Previous work by other groups had revealed a connection between MAGE-A genes and the cell housekeeping process called autophagy, in which cells degrade certain of their own internal contents. Some cancer chemotherapies end up boosting autophagy, and other drug candidates designed specifically to heighten the process are in clinical trials. If these drug candidates prove useful, it may make sense to try combining them with ipilumumab to treat melanoma, the authors suggested.

The team acknowledged their support from collaborators. “This was a group effort, integrating our nearest neighbors like Dr. Hodi and Eliezer Van Allen, MD, both at Dana-Farber, as well as overseas colleagues in Germany and Switzerland,” emphasized Shukla and Bachireddy.

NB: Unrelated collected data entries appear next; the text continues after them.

(** C9.  Whatever port is given to the constructor, [connect] connects the
    socket to port 25 of the server; the outcome of [connect] and the
    world it leaves do not depend on the value stored in the [port]
    field, which [connect] leaves as it is. *)
Theorem connect_uses_port_25 (ip : string) (p : option Z) (w : world) :
  (exists evs,
     new_events (snd (Smtp.__init__ ip p w))
                (snd (snd (Smtp.connect (Smtp.__init__ ip p w))))
     = ev_connect (sock (fst (Smtp.__init__ ip p w))) ip 25 :: evs) /\
  (forall self q w',
     fst (Smtp.connect (with_port q self, w')) = fst (Smtp.connect (self, w')) /\
     snd (snd (Smtp.connect (with_port q self, w')))
     = snd (snd (Smtp.connect (self, w'))) /\
     fst (snd (Smtp.connect (with_port q self, w'))) = with_port q self).
Proof.
  split.
  - exists [ev_recv (sock (fst (Smtp.__init__ ip p w))) KILO].
    rewrite connect_run.
    destruct (next_reply (snd (Smtp.__init__ ip p w))); cbn [snd];
      apply new_events_app; reflexivity.
  - intros self q w'. rewrite !connect_run. cbn [snd with_port].
    destruct (next_reply w') as [r|]; repeat split.
Qed.

(** ** The claims about the helpers *)

(** C5.  Wrapping twice is wrapping once, for every address (on the empty
    string both sides raise [IndexError]); an address that starts with [<]
    and ends with [>] is returned as it is; [mail] and [send_recipients]
    put the result of this same function on the wire. *)
Theorem wrap_in_brackets_idempotent (x : string) :
  (y <~ wrap_in_brackets x ;; wrap_in_brackets y) = wrap_in_brackets x /\
  (index_first x = Return "<"%char -> index_last x = Return ">"%char ->
   wrap_in_brackets x = Return x) /\
  (forall wrapped body st,
     wrap_in_brackets x = Return wrapped ->
     wrap_in_brackets wrapped = Return wrapped /\
     (exists parameters,
        new_events (snd st) (snd (snd (Smtp.mail x body st)))
        = [ev_send (sock (fst st)) ("MAIL FROM:" ++ wrapped ++ parameters);
           ev_recv (sock (fst st)) KILO]) /\
     new_events (snd st) (snd (snd (Smtp.send_recipients x st)))
     = [ev_send (sock (fst st)) ("RCPT TO:" ++ wrapped ++ CRLF);
        ev_recv (sock (fst st)) KILO]).
Proof.
  split; [apply wrap_in_brackets_twice|].
  split; [apply wrap_in_brackets_bracketed|].
  intros wrapped body st Hw. split; [|split].
  - destruct (wrap_in_brackets_shape _ _ Hw).
    now apply wrap_in_brackets_bracketed.
  - exists (" " ++ (if truthy body then "BODY=" ++ body else "") ++ CRLF).
    rewrite mail_run, Hw. cbv zeta.
    replace ("MAIL" ++ " " ++ ("FROM:" ++ wrapped) ++ " "
             ++ (if truthy body then "BODY=" ++ body else "") ++ CRLF)
      with ("MAIL FROM:" ++ wrapped ++ " "
            ++ (if truthy body then "BODY=" ++ body else "") ++ CRLF)
      by (cbn [append]; rewrite ?append_assoc; reflexivity).
    destruct (next_reply (snd st)); apply new_events_exchanged.
  - rewrite send_recipients_run, Hw. cbv zeta.
    destruct (next_reply (snd st)); apply new_events_exchanged.
Qed.

Lemma wrap_in_brackets_idempotent_witness :
  index_first "<a@x>" = Return "<"%char /\
  index_last "<a@x>" = Return ">"%char /\
  wrap_in_brackets "<a@x>" = Return "<a@x>".
Proof.
  split; [reflexivity|]. split; [reflexivity|].
  apply (proj1 (proj2 (wrap_in_brackets_idempotent "<a@x>"))); reflexivity.
Defined.

(** C6.  For every code and every reply, [compare_status] is a total
    boolean function that answers [true] exactly when the first three
    characters of the reply are the string form of the code; what follows
    these three characters does not matter, and a reply shorter than a
    three-character code is answered with [false], not with an error. *)
Theorem compare_status_first_three (code : pyval) (prefix tail : string) :
  String.length prefix = 3 ->
  (compare_status code (prefix ++ tail) = true <-> prefix = str code) /\
  (forall response,
     compare_status code response = true <-> slice_to 3 response = str code) /\
  (forall response,
     String.length response < 3 -> String.length (str code) = 3 ->
     compare_status code response = false).
Proof.
  intros Hlen. split; [|split].
  - rewrite compare_status_spec, <- Hlen, slice_to_app. reflexivity.
  - apply compare_status_spec.
  - intros response Hshort Hcode. apply compare_status_false.
    intros H. pose proof (slice_to_length 3 response) as Hle.
    rewrite H, Hcode in Hle. lia.
Qed.

Lemma compare_status_first_three_witness :
  String.length "250" = 3 /\
  compare_status status.OK ("250" ++ " ok") = true.
Proof.
  split; [reflexivity|].
  apply (proj1 (compare_status_first_three status.OK "250" " ok" eq_refl)).
  reflexivity.
Defined.

(** C7.  For a user and a pass phrase without NUL, the token that
    [authenticate_plain] sends after ["AUTH PLAIN "] decodes, and the
    decoded bytes split on NUL are exactly the empty string, the user and
    the pass phrase. *)
Theorem authenticate_plain_token_roundtrip
    (user pass_phrase : string) (st : state) :
  contains "000" user = false ->
  contains "000" pass_phrase = false ->
  exists token,
    new_events (snd st) (snd (snd (Smtp.authenticate_plain user pass_phrase st)))
    = [ev_send (sock (fst st)) ("AUTH PLAIN " ++ token ++ CRLF);
       ev_recv (sock (fst st)) KILO] /\
    option_map (split "000") (b64decode token)
    = Some [EmptyString; user; pass_phrase].
Proof.
  intros Hu Hp. exists (b64encode (NULL ++ user ++ NULL ++ pass_phrase)).
  split.
  - rewrite authenticate_plain_run. cbv zeta.
    destruct (next_reply (snd st)); apply new_events_exchanged.
  - rewrite b64decode_b64encode. cbn [option_map].
    now rewrite split_packed_credentials.
Qed.

Lemma authenticate_plain_token_roundtrip_witness :
  contains "000" "bob" = false /\
  contains "000" "secret" = false /\
  exists token,
    new_events (snd (session ["235 ok"]))
      (snd (snd (Smtp.authenticate_plain "bob" "secret" (session ["235 ok"]))))
    = [ev_send (PlainSocket 3) ("AUTH PLAIN " ++ token ++ CRLF);
       ev_recv (PlainSocket 3) KILO] /\
    option_map (split "000") (b64decode token)
    = Some [EmptyString; "bob"; "secret"].
Proof.
  split; [reflexivity|]. split; [reflexivity|].
  apply (authenticate_plain_token_roundtrip
           "bob" "secret" (session ["235 ok"]) eq_refl eq_refl).
Defined.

The wealth of immunotherapy clinical trials underway for melanoma will offer many further opportunities to mine genomic data to better understand which drugs work for which patients, and why, Wu added.

Other Dana-Farber authors included Rupert Langer, Patrick Lee, Daniel Gusenleitner, Derin Keskin, Clyde Bango, Zachary Cartun, Diana Miao, Ying Huang, Levi Garraway and Donna Neuberg. Contributors also included Bastian Schilling and Dirk Schadendorf of the University Duisburg-Essen; Christina Galonska of the Max Planck Institute for Molecular Genetics; Rupert Langer of the University of Bern; Qian Zhan, Christine Lian and George Murphy of Brigham and Women's Hospital; Mehrtash Babadi, Arman Mohammad, Andreas Gnirke, Kendell Clement, Alexander Meissner and Nir Hacohen of the Broad Institute; Alexandra Snyder, Taha Merghoub and Jedd Wolchok of Weill Cornell Medical College; Jeffrey Weber of New York University Langone Medical Center; and Patrick Potts of St. Jude Children's Research Hospital.

Lead funders for the research included the Blavatnik Family Foundation, the National Cancer Institute and the Damon Runyon Cancer Research Foundation.